We explained that the hard black things she had been grabbing out of the water are called tarballs. They are bits of oil that have weathered awhile in the air and water. The small orange glop she held in her hands now was unweathered oil. It had traveled from BP's well over a hundred and fifty miles away, probably under water for most of the time.
Yvonne was so excited that she proudly displayed her find to all of her friends. We obligingly took a photo:
We didn't mean to be censorious of our new-found acquaintances, but we couldn't help remarking that it seemed a little, well, inappropriate that she looked so happy about finding oil on the beach.
"You're right," she said after a moment's thought. "Here, take my picture again."
This time she wrinkled her nose and screwed her face into what she supposed would be the locally-accepted expression:
As they were leaving, we noticed that Yvonne took the mousse with her, despite our warning that it is toxic. A souvenir of her beach vacation.
6. Social Notes from Pensacola Beach.
Rick Outzen, publisher of the local weekly Independent News, reported yesterday that he's been getting complaints "from business owners that attended the SRIA cocktail party for the Blue Angels and their wives on Friday, July 9 at the Hilton."
First, the beach lifeguards were there and talked through most of the presentations. Second, the names and titles of the Blues were stated incorrectly.
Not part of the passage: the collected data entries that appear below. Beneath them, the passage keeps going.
Lemma wp_recover_pending sc st rep old g a s (P : Superblock * RecoveryReport → S → Prop) Q :
  log_settled (view s) sc → v_pages_old (view s) = [] →
  recoverable_with sc (v_pages (view s)) st old [g] a → checkpoint_lsn st = 0 →
  (∀ rep' s', quiescent (view s') (next_super st g) (db_of (next_super st g) (v_pages (view s'))) →
     db_equiv a (db_of (next_super st g) (v_pages (view s'))) → P (next_super st g, rep') s') →
  (∀ v, still a v → Q v) →
  wp (recover_group (st, rep) g) s P Q.
Proof.
  intros Hlog Hold Hr Hck0 HP HQ. pose proof (rw_outcome _ _ _ _ _ _ Hr) as (Hpd & _ & _).
  pose proof (pd_index _ _ _ Hpd) as Hi. pose proof (pd_index_ok _ _ _ Hpd) as Hu.
  assert (u64_ok (sb_applied_index st)) as Hst by apply (cur_ok _ _ (rw_current _ _ _ _ _ _ Hr)).
  unfold recover_group. rewrite (proj2 (Z.ltb_ge _ _)) by lia. rewrite (proj2 (Z.eqb_neq _ _)) by lia.
  apply wp_bind, wp_ensure_true.
  { rewrite wrapping_add_small by (unfold u64_ok in *; lia). rewrite Hi, Z.eqb_refl. by rewrite andb_false_r. }
  rewrite Hck0.
  match goal with |- wp (replay_group g ?rep' ≫= _) _ _ _ =>
    pose proof (wp_complete_group sc st old g a rep' s (λ r st' s', ∀ rr, P (st', rr) s') Q Hlog Hold Hr) as Hw end.
  specialize (Hw ltac:(intros rep1 s1 _ Hq Ha rr; by apply HP) ltac:(intros v _ Hstl; by apply HQ, Hstl)).
  unfold wp, mbind, io_bind in Hw |- *. destruct (replay_group g _ s) as [[rep1|] s1]; [|done].
  destruct (disk_sync s1) as [[[]|] s2]; [|done]. destruct (publish_superblock _ _ _ _ _ _ s2) as [[st'|] s3]; [|done].
  cbn in Hw |- *. apply Hw.
Qed.

Lemma wp_recover sc st old pend a s (P : Superblock * RecoveryReport → S → Prop) Q :
  log_settled (view s) sc → v_pages_old (view s) = [] →
  recoverable_with sc (v_pages (view s)) st old pend a → resumes st pend →
  (∀ st' rep' s', quiescent (view s') st' (db_of st' (v_pages (view s'))) →
     db_equiv a (db_of st' (v_pages (view s'))) → P (st', rep') s') →
  (∀ v, still a v → Q v) →
  wp (recover sc) s P Q.
Proof.
  intros Hlog Hold Hr Hres HP HQ. pose proof Hr as [Hg H0 Hc Hck Ho Hf Hout]. unfold recover.
  apply wp_bind, (wp_read_superblock _ st); [done|]. intros s1 Hv1. rewrite <- Hv1 in *.
  change (default genesis (Some st)) with st. apply wp_bind. rewrite Hck. apply wp_lift_Ok. apply wp_bind. rewrite Hg.
  apply wp_recover_old; [done|]. intros rep. destruct pend as [|g [|]]; [| |done].
  - cbn [io_foldM]. apply wp_ret, wp_ret, HP; [|done]. split; [done|]. split; [done|]. exists sc. split; [done|].
    rewrite app_nil_r in Hg. rewrite Hg. split; try done. by rewrite app_nil_r.
  - cbn [io_foldM]. apply wp_bind. apply (wp_recover_pending sc st rep old g a); try done; [by destruct Hres|].
    intros rep' s' Hq Ha. apply wp_ret, wp_ret. by apply HP.
Qed.

Lemma wp_open s c m a (P : Superblock * RecoveryReport → S → Prop) Q :
  view s = mkView c [] m [] → zlen c ≤ u64_max → recoverable c m a →
  (∀ st rep s' a', quiescent (view s') st a' → db_equiv a a' → P (st, rep) s') →
  (∀ v, still a v → Q v) →
  wp pager_open s P Q.
Proof.
  intros Hv Hlen (sc & st & old & pend & Hsc & Hr & Hres) HP HQ. unfold pager_open, wal_open.
  apply wp_bind, wp_bind, (wp_scan_crashed _ sc); rewrite ?Hv; try done.
  - intros s1 Hlog Hp Ho. cbn in Hp, Ho. apply wp_ret.
    apply wp_bind, (wp_wal_scan _ (set_torn None sc)); [apply Hlog|]. intros s2 Hv2.
    apply (recoverable_torn None) in Hr. rewrite <- Hp, <- Hv2 in Hr. rewrite <- Hv2 in Hlog, Ho.
    apply wp_bind, (wp_read_superblock _ st); [apply Hr|]. intros s3 Hv3. rewrite <- Hv3 in Hr, Hlog, Ho.
    apply wp_bind, (wp_recover (set_torn None sc) st old pend a); try done.
    intros st' rep' s' Hq Ha. apply wp_ret. by apply (HP st' rep' s' _ Hq).
  - intros v Hs Hf Hp Ho. cbn in Hp, Ho. apply HQ. split; [done|]. intros c' m' Hc' Hm'.
    destruct (Hs c' Hc') as [t Ht]. apply pages_survive_synced in Hm' as ->; [|done]. rewrite Hp.
    exists (set_torn t sc), st, old, pend. split_and!; [done|by apply recoverable_torn|done].
Qed.
End Recovery.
When the Blues wanted to make their presentation to the SRIA, no one could find the board chairman or a board member to accept it.The most shocking lapse, to us, is the absence of anyone from the Santa Rosa Island Authority. SRIA executive car-counter Buck Lee likes to receive more awards than a TV exec at a sitcom convention. Once, he even had the SRIA give himself a Hummer.
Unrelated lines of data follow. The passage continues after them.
(** With its commit, the group is the one the superblock has not reached. *)
Lemma apply_recoverable l sc st idx hash pages nxt root m :
  clean l sc → sb_ok st → apply_args (zlen l) st idx hash pages nxt root → zlen pages ≤ u32_max →
  recoverable_with sc m st (groups sc) [] (db_of st m) →
  let G := apply_group idx hash pages nxt root in
  let sc' := add_group sc (committed (zlen l) G) in
  clean (l ++ specs_bytes (group_specs (zlen l) G)) sc'
  ∧ recoverable_with sc' m st (groups sc) [committed (zlen l) G] (db_apply (committed (zlen l) G) m).
Proof.
  intros Hclean Hst Hargs Hcount [_ H0 Hc Hcp Hre Hf Hout] G sc'. pose proof (zlen_nonneg l) as Hl0.
  pose proof (apply_group_ok (zlen l) st idx hash pages nxt root Hl0 Hst Hargs) as Hg.
  destruct (append_checks (zlen l) st sc idx hash pages nxt root Hst Hargs Hre) as (_ & _ & _ & Hadv).
  assert (clean (l ++ specs_bytes (group_specs (zlen l) G)) sc') as Hclean'.
  { apply clean_add_group; try done. cbn [G apply_group g_pages]. by rewrite zlen_sort_pages. }
  split; [done|]. rewrite (clean_end _ _ Hclean) in Hf. pose proof (zlen_nonneg (l ++ specs_bytes (group_specs (zlen l) G))).
  split; try done.
  - rewrite (clean_end _ _ Hclean'). lia.
  - apply check_checkpoint_add; [done|]. rewrite (clean_end _ _ Hclean). cbn [committed ca_end_lsn].
    pose proof (zlen_nonneg (g_pages G)). unfold g_end, g_commit_lsn, BEGIN_FRAME, IMAGE_FRAME, COMMIT_FRAME. lia.
  - intros id b q Hid Hm Hd. destruct (Hf id b q Hid Hm Hd). split; [done|].
    cbn [sc' add_group safe_append_offset committed ca_end_lsn]. pose proof (zlen_nonneg (g_pages G)).
    unfold g_end, g_commit_lsn, BEGIN_FRAME, IMAGE_FRAME, COMMIT_FRAME. lia.
  - split_and!; [|by apply (apply_compat (zlen l) st idx hash pages nxt root)|done].
    by apply (apply_pending (zlen l) st idx hash pages nxt root Hl0 Hst Hargs).
Qed.

(** The checks of [apply] before it writes. *)
Lemma apply_checks n st idx hash pages nxt root :
  sb_ok st → apply_args n st idx hash pages nxt root →
  negb (existsb (λ page, page_id page <? 2) pages) = true ∧ (idx =? sb_applied_index st) = false
  ∧ (idx =? (sb_applied_index st + 1)%u64) = true
  ∧ negb ((nxt <? next_page_id st) || existsb (λ page, nxt <=? page_id page) pages) = true.
Proof.
  intros Hst Hargs. pose proof (aa_index _ _ _ _ _ _ _ Hargs) as Hi. pose proof (aa_index_ok _ _ _ _ _ _ _ Hargs) as Hiu.
  pose proof (sbok_index _ Hst) as Hsi. split_and!.
  - apply negb_true_iff, not_true_is_false. intros (p & Hp & Hlt)%existsb_exists. bool_prop.
    pose proof (aa_ids _ _ _ _ _ _ _ Hargs) as Hids. rewrite Forall_forall in Hids.
    apply list_elem_of_In in Hp. specialize (Hids p Hp). lia.
  - apply Z.eqb_neq. lia.
  - rewrite wrapping_add_small by (unfold u64_ok in *; lia). by apply Z.eqb_eq.
  - rewrite (apply_existsb_next n st idx hash pages nxt root Hargs), orb_false_r.
    apply negb_true_iff, Z.ltb_ge. apply (aa_next _ _ _ _ _ _ _ Hargs).
Qed.
(* ===== verification/BtreeNode.v ===== *)
(** * Nodes of the B+ tree: the page format of [crates/aster-storage/src/btree.rs]

    A node is one page.  After the 64-byte page header come the parent, the two
    leaf links and the entry count; the entries start at byte [NODE_DATA] and
    end at the header's [lower].  The second half of the file proves the codec:
    a node either encodes to a page that decodes to it, or is too large. *)

From S2P Require Import Prelude StorageBytes StoragePage.

Definition NODE_DATA : Z := 96.
Definition NONE_PAGE : Z := u64_max.

Abbreviation entry := (bytes * bytes)%type.

Inductive Node : Type :=
| Leaf (id : Z) (parent previous next : option Z) (entries : list entry)
| Internal (id : Z) (parent : option Z) (keys : list bytes) (children : list Z).

#[export] Instance Node_eq_dec : EqDecision Node.
Proof. solve_decision. Defined.

Definition node_id (n : Node) : Z :=
  match n with Leaf id _ _ _ _ | Internal id _ _ _ => id end.

Definition node_parent (n : Node) : option Z :=
  match n with Leaf _ parent _ _ _ | Internal _ parent _ _ => parent end.

Definition set_parent (n : Node) (value : option Z) : Node :=
  match n with
  | Leaf id _ previous next entries => Leaf id value previous next entries
  | Internal id _ keys children => Internal id value keys children
  end.

(** ** Fields of a node page *)

Definition page_id_option (value : Z) : option Z :=
  if value =? NONE_PAGE then None else Some value.

(** [id.map_or(NONE_PAGE, |id| id.0)] *)
Definition page_id_raw (id : option Z) : Z := default NONE_PAGE id.

Definition checked_u16 (value : Z) (field : string) : sresult Z :=
  ok_or (u16_try_from value)
    (InvalidPage (field +:+ " value " +:+ pretty value +:+ " exceeds on-disk u16")).

Definition node_get_u16 (page : Page) (offset : Z) : sresult Z :=
  l ← bytes_range page offset 2; Ok (from_le_bytes l).

Definition node_get_u64 (page : Page) (offset : Z) : sresult Z :=
  l ← bytes_range page offset 8; Ok (from_le_bytes l).

Definition node_put_u16 (page : Page) (offset value : Z) : sresult Page :=
  write_range page offset (to_le_bytes 2 value).

Definition node_put_u64 (page : Page) (offset value : Z) : sresult Page :=
  write_range page offset (to_le_bytes 8 value).

(** A read at the cursor returns the value and the cursor after it. *)
Definition read_u16_at (page : Page) (cursor stop : Z) : sresult (Z * Z) :=
  next ← ok_or (checked_add cursor 2) (InvalidPage "B+ cursor overflow");
  _ ← ensure (next <=? stop) (InvalidPage "truncated B+ entry");
  value ← node_get_u16 page cursor;
  Ok (value, next).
As one beach business owner and admitted Blues fan told me, "These men deserve our respect and admiration. That party was an embarrassment."
7. Journalism Award.
Speaking of awards, Mac McClelland, who was on Pensacola Beach a couple of weeks ago, has won the Hillman Foundation's monthly Sidney Award for outstanding social consciousness in journalism. Her winning entry in Mother Jones magazine concerned BP's oil spill and the devastating effect it has had on the lives of families along the Louisiana coast. ["Depression, Abuse, Suicide: Fishermen's Wives Face Post-Spill Trauma"]
8. NPR Continues to Doze Through Its Oil Coverage.
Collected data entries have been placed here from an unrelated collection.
(* ===== verification/StorageHeap.v ===== *)
(** * Slotted heap pages: [crates/aster-storage/src/heap.rs]

    A heap page is a page whose payload starts with a directory of 8-byte slots
    and ends with the bodies of the records.  [HeapPage] has the page as its
    only field, so a method on [&mut self] is an operation on a [Page]; what it
    changed before an error stays changed. *)

From S2P Require Import Prelude StorageBytes StoragePage StorageIo BtreeNode.

Definition SLOT_SIZE : Z := 8.
Definition SLOT_LIVE : Z := 1.

Record RecordId : Type := mkRecordId {
  rid_page_id : Z;
  rid_slot_id : Z;
  rid_generation : Z
}.

#[export] Instance RecordId_eq_dec : EqDecision RecordId.
Proof. solve_decision. Defined.

Record Slot : Type := mkSlot {
  s_offset : Z;
  s_length : Z;
  s_flags : Z;
  s_generation : Z
}.

Definition slot_live (s : Slot) : bool := negb (Z.land (s_flags s) SLOT_LIVE =? 0).

(** [{ flags: 0, ..slot }] and the like. *)
Definition with_flags (s : Slot) (flags : Z) : Slot := mkSlot (s_offset s) (s_length s) flags (s_generation s).
Definition with_length (s : Slot) (length : Z) : Slot := mkSlot (s_offset s) length (s_flags s) (s_generation s).
Definition with_offset (s : Slot) (offset : Z) : Slot := mkSlot offset (s_length s) (s_flags s) (s_generation s).

(** The [Debug] text of a record identifier. *)
Definition RecordId_debug (rid : RecordId) : string :=
  "RecordId { page_id: PageId(" +:+ pretty (rid_page_id rid) +:+ "), slot_id: " +:+ pretty (rid_slot_id rid)
  +:+ ", generation: " +:+ pretty (rid_generation rid) +:+ " }".

(** ** The directory *)

Definition slot_count (h : Page) : Z := h_slot_count (page_header h).

Definition slot_offset (slot_id : Z) : Z := PAGE_HEADER_SIZE + slot_id * SLOT_SIZE.

Definition read_slot (h : Page) (slot_id : Z) : sresult Slot :=
  _ ← ensure (negb (slot_count h <=? slot_id)) (SNotFound ("heap slot " +:+ pretty slot_id));
  bytes ← bytes_range h (slot_offset slot_id) SLOT_SIZE;
  Ok (mkSlot (from_le_bytes (bytes_get bytes 0 2)) (from_le_bytes (bytes_get bytes 2 2))
             (from_le_bytes (bytes_get bytes 4 2)) (from_le_bytes (bytes_get bytes 6 2))).

Definition slot_bytes (s : Slot) : bytes :=
  to_le_bytes 2 (s_offset s) ++ to_le_bytes 2 (s_length s) ++ to_le_bytes 2 (s_flags s)
  ++ to_le_bytes 2 (s_generation s).

(** [bytes_range_mut(start, v.len())?.copy_from_slice(v)] on the page of the
    heap. *)
Definition heap_write (start : Z) (v : bytes) : io Page unit := λ h,
  match write_range h start v with
  | Ok h' => (Ok tt, h')
  | Err e => (Err e, h)
  end.

Definition write_slot (slot_id : Z) (s : Slot) : io Page unit :=
  heap_write (slot_offset slot_id) (slot_bytes s).

Definition heap_page : io Page Page := λ h, (Ok h, h).
Definition heap_set_layout (lower upper slot_count : Z) : io Page unit := λ h,
  (Ok tt, set_layout h lower upper slot_count).
Definition heap_seal : io Page unit := λ h, (Ok tt, seal h).

(** ** Queries *)

Definition heap_new (page_id : Z) : Page := page_new page_id Heap.

Definition is_dead (h : Page) (slot_id : Z) : bool :=
  match read_slot h slot_id with Ok s => negb (slot_live s) | Err _ => false end.
Definition is_live (h : Page) (slot_id : Z) : bool :=
  match read_slot h slot_id with Ok s => slot_live s | Err _ => false end.

Definition slot_ids (h : Page) : list Z := seqZ 0 (slot_count h).

Definition live_count (h : Page) : Z := zlen (List.filter (is_live h) (slot_ids h)).

Definition contiguous_free_bytes (h : Page) : Z :=
  let header := page_header h in saturating_sub (h_upper header) (h_lower header).

Definition reclaimable_bytes (h : Page) : Z :=
  foldr (λ i n, match read_slot h i with
                | Ok s => if slot_live s then n else s_length s + n
                | Err _ => n
                end) 0 (slot_ids h).

Definition check_rid (h : Page) (rid : RecordId) : sresult unit :=
  _ ← ensure (negb (negb (rid_page_id rid =? page_id h) || (slot_count h <=? rid_slot_id rid)))
        (SNotFound ("record " +:+ RecordId_debug rid));
  s ← read_slot h (rid_slot_id rid);
  ensure (negb (negb (slot_live s) || negb (s_generation s =? rid_generation rid)))
    (SNotFound ("stale record " +:+ RecordId_debug rid)).

Definition heap_get (h : Page) (rid : RecordId) : sresult bytes :=
  _ ← check_rid h rid;
  s ← read_slot h (rid_slot_id rid);
  bytes_range h (s_offset s) (s_length s).

(** ** Compaction *)

(** The first loop: every slot, and the live ones with their bodies. *)
Definition compact_read (h : Page) (acc : list Slot * list (Z * Slot * bytes)) (slot_id : Z) :
    sresult (list Slot * list (Z * Slot * bytes)) :=
  let '(slots, records) := acc in
  s ← read_slot h slot_id;
  if slot_live s then
    record ← bytes_range h (s_offset s) (s_length s);
    Ok (slots ++ [s], records ++ [(slot_id, s, record)])
  else Ok (slots ++ [s], records).

(** The second loop, over [slots.into_iter().enumerate()]. *)
Definition compact_slot (e : Z * Slot) : io Page unit :=
  slot_id ← io_lift (checked_u16 e.1 "heap slot id");
  write_slot slot_id e.2.

(** The third loop; [upper -= record.len()] wraps. *)
Definition compact_body (upper : Z) (r : Z * Slot * bytes) : io Page Z :=
  let '(slot_id, s, record) := r in
  let upper := wrapping_sub upper (zlen record) in
  _ ← heap_write upper record;
  offset ← io_lift (checked_u16 upper "compacted heap record offset");
  _ ← write_slot slot_id (with_offset s offset);
  mret upper.

Definition compact : io Page unit :=
  h ← heap_page;
  let count := slot_count h in
  '(slots, records) ← io_lift (foldM (compact_read h) ([], []) (seqZ 0 count));
  _ ← heap_write PAGE_HEADER_SIZE (zeros (PAGE_SIZE - PAGE_HEADER_SIZE));
  _ ← io_foldM (λ _, compact_slot) tt (zip (seqZ 0 (zlen slots)) slots);
  upper ← io_foldM compact_body PAGE_SIZE records;
  let lower := PAGE_HEADER_SIZE + count * SLOT_SIZE in
  lower ← io_lift (checked_u16 lower "heap lower bound");
  upper ← io_lift (checked_u16 upper "heap upper bound");
  _ ← heap_set_layout lower upper count;
  heap_seal.

(** ** Insertion *)

(** Slot, generation, slot count and end of the directory for the new record. *)
Definition insert_slot (h : Page) (header : PageHeader) (reusable : option Z) : sresult (Z * Z * Z * Z) :=
  match reusable with
  | Some slot_id =>
      old ← read_slot h slot_id;
      Ok (slot_id, Z.max ((s_generation old + 1) mod (u16_max + 1)) 1, h_slot_count header, h_lower header)
  | None =>
      count ← ok_or (u16_try_from (h_slot_count header + 1)) (InvalidPage "heap slot identifier overflow");
      lower ← checked_u16 (PAGE_HEADER_SIZE + count * SLOT_SIZE) "heap slot-directory end";
      Ok (h_slot_count header, 1, count, lower)
  end.

Definition heap_insert (record : bytes) : io Page RecordId :=
  h ← heap_page;
  _ ← io_ensure (negb (is_empty record || (u16_max <? zlen record)))
        (RecordTooLarge (zlen record) (contiguous_free_bytes h));
  let reusable := List.find (is_dead h) (slot_ids h) in
  let slot_overhead := match reusable with Some _ => 0 | None => SLOT_SIZE end in
  _ ← (if contiguous_free_bytes h <? zlen record + slot_overhead then compact else mret tt);
  h ← heap_page;
  let available := contiguous_free_bytes h in
  _ ← io_ensure (negb (available <? zlen record + slot_overhead))
        (RecordTooLarge (zlen record + slot_overhead) available);
  let header := page_header h in
  let offset := wrapping_sub (h_upper header) (zlen record) in
  _ ← heap_write offset record;
  upper ← io_lift (checked_u16 offset "heap record offset");
  h ← heap_page;
  '(slot_id, generation, count, lower) ← io_lift (insert_slot h header reusable);
  offset ← io_lift (checked_u16 offset "heap record offset");
  length ← io_lift (checked_u16 (zlen record) "heap record length");
  _ ← write_slot slot_id (mkSlot offset length SLOT_LIVE generation);
  _ ← heap_set_layout lower upper count;
  _ ← heap_seal;
  h ← heap_page;
  mret (mkRecordId (page_id h) slot_id generation).

(** ** Update and deletion *)

Definition update_in_place (rid : RecordId) (record : bytes) : io Page unit :=
  h ← heap_page;
  _ ← io_lift (check_rid h rid);
  old ← io_lift (heap_get h rid);
  s ← io_lift (read_slot h (rid_slot_id rid));
  if zlen record <=? zlen old then
    _ ← heap_write (s_offset s) (zeros (zlen old));
    _ ← heap_write (s_offset s) record;
    length ← io_lift (checked_u16 (zlen record) "heap record length");
    _ ← write_slot (rid_slot_id rid) (with_length s length);
    heap_seal
  else
    _ ← write_slot (rid_slot_id rid) (with_flags s 0);
    _ ← compact;
    h ← heap_page;
    _ ← io_ensure (negb (contiguous_free_bytes h <? zlen record))
          (RecordTooLarge (zlen record) (contiguous_free_bytes h));
    let header := page_header h in
    let offset := wrapping_sub (h_upper header) (zlen record) in
    _ ← heap_write offset record;
    upper ← io_lift (checked_u16 offset "heap record offset");
    offset ← io_lift (checked_u16 offset "heap record offset");
    length ← io_lift (checked_u16 (zlen record) "heap record length");
    _ ← write_slot (rid_slot_id rid) (mkSlot offset length SLOT_LIVE (rid_generation rid));
    _ ← heap_set_layout (h_lower header) upper (h_slot_count header);
    heap_seal.

(** [update] works on a copy and replaces the page when it succeeds. *)
Definition heap_update (rid : RecordId) (record : bytes) : io Page unit := λ h,
  match update_in_place rid record h with
  | (Ok _, staged) => (Ok tt, staged)
  | (Err e, _) => (Err e, h)
  end.

Definition heap_delete (rid : RecordId) : io Page bool :=
  h ← heap_page;
  _ ← io_lift (check_rid h rid);
  s ← io_lift (read_slot h (rid_slot_id rid));
  _ ← write_slot (rid_slot_id rid) (with_flags s 0);
  _ ← heap_seal;
  mret true.

(** ** Validation *)

Definition triple_cmp (x y : Z * Z * Z) : comparison :=
  let '(a, b, c) := x in let '(a', b', c') := y in
  match Z.compare a a' with
  | Eq => match Z.compare b b' with Eq => Z.compare c c' | o => o end
  | o => o
  end.

(** One turn of the first loop of [validate]. *)
Definition validate_slot (h : Page) (header : PageHeader) (intervals : list (Z * Z * Z)) (slot_id : Z) :
    sresult (list (Z * Z * Z)) :=
  s ← read_slot h slot_id;
  if slot_live s then
    _ ← ensure (negb (s_length s =? 0)) (InvalidPage ("live heap slot " +:+ pretty slot_id +:+ " is empty"));
    let start := s_offset s in
    let stop := start + s_length s in
    _ ← ensure (negb ((start <? h_upper header) || (PAGE_SIZE <? stop)))
          (InvalidPage ("heap slot " +:+ pretty slot_id +:+ " has out-of-bounds body "
                        +:+ pretty start +:+ ".." +:+ pretty stop));
    Ok (intervals ++ [(start, stop, slot_id)])
  else Ok intervals.

(** The loop over [intervals.windows(2)]. *)
Fixpoint check_windows (intervals : list (Z * Z * Z)) : sresult unit :=
  match intervals with
  | (_, stop, i) :: (((start, _, j) :: _) as rest) =>
      _ ← ensure (negb (start <? stop))
            (InvalidPage ("heap slots " +:+ pretty i +:+ " and " +:+ pretty j +:+ " overlap"));
      check_windows rest
  | _ => Ok tt
  end.

Definition heap_validate (h : Page) : sresult unit :=
  _ ← page_validate h;
  let header := page_header h in
  let expected_lower := PAGE_HEADER_SIZE + h_slot_count header * SLOT_SIZE in
  _ ← ensure (negb (negb (h_lower header =? expected_lower) || (PAGE_SIZE <? expected_lower)))
        (InvalidPage ("heap slot directory ends at " +:+ pretty expected_lower
                      +:+ ", header says " +:+ pretty (h_lower header)));
  intervals ← foldM (validate_slot h header) [] (seqZ 0 (h_slot_count header));
  check_windows (sort_by triple_cmp intervals).

Definition from_page (page : Page) : sresult Page :=
  _ ← ensure (bool_decide (page_kind page = Heap))
        (InvalidPage ("expected heap page, found " +:+ PageKind_debug (page_kind page)));
  _ ← heap_validate page;
  Ok page.

Definition into_page (h : Page) : Page := seal h.

(** The test of the source: slots survive compaction, stale identifiers are
    detected. *)
Definition heap_demo : sresult (RecordId * RecordId * RecordId * RecordId) * Page :=
  (a ← heap_insert (replicate 900 1);
   b ← heap_insert (replicate 700 2);
   c ← heap_insert (replicate 800 3);
   _ ← heap_delete b;
   _ ← compact;
   d ← heap_insert [7; 8; 9];
   mret (a, b, c, d)) (heap_new 7).

Example heap_demo_run :
  match heap_demo with
  | (Ok (a, b, c, d), h) =>
      rid_slot_id d = rid_slot_id b ∧ rid_generation d = 2 ∧ is_ok (heap_get h b) = false
      ∧ heap_get h a = Ok (replicate 900 1) ∧ heap_get h c = Ok (replicate 800 3)
      ∧ heap_get h d = Ok [7; 8; 9] ∧ from_page (into_page h) = Ok h
  | _ => False
  end.
Proof. vm_compute. done. Qed.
National Public Radio this morning continued its miserably superficial coverage of the Great Oil-Poisoning of the Gulf of Mexico. At long distance from his sunny, eternally-optimistic desk in Washington D.C., where he's sure not to get his cuffs dirty, NPR'S science guy Richard Harris continues his completely credulous watch of the same robotic camera feeds that everyone else in the world sees. Then he reports what he thinks he saw.
Have time to waste? Give a listen. Then ask NPR, is this the kind of "serious, in-depth reporting" they claimed they would do with Joan Kroc's $200 million?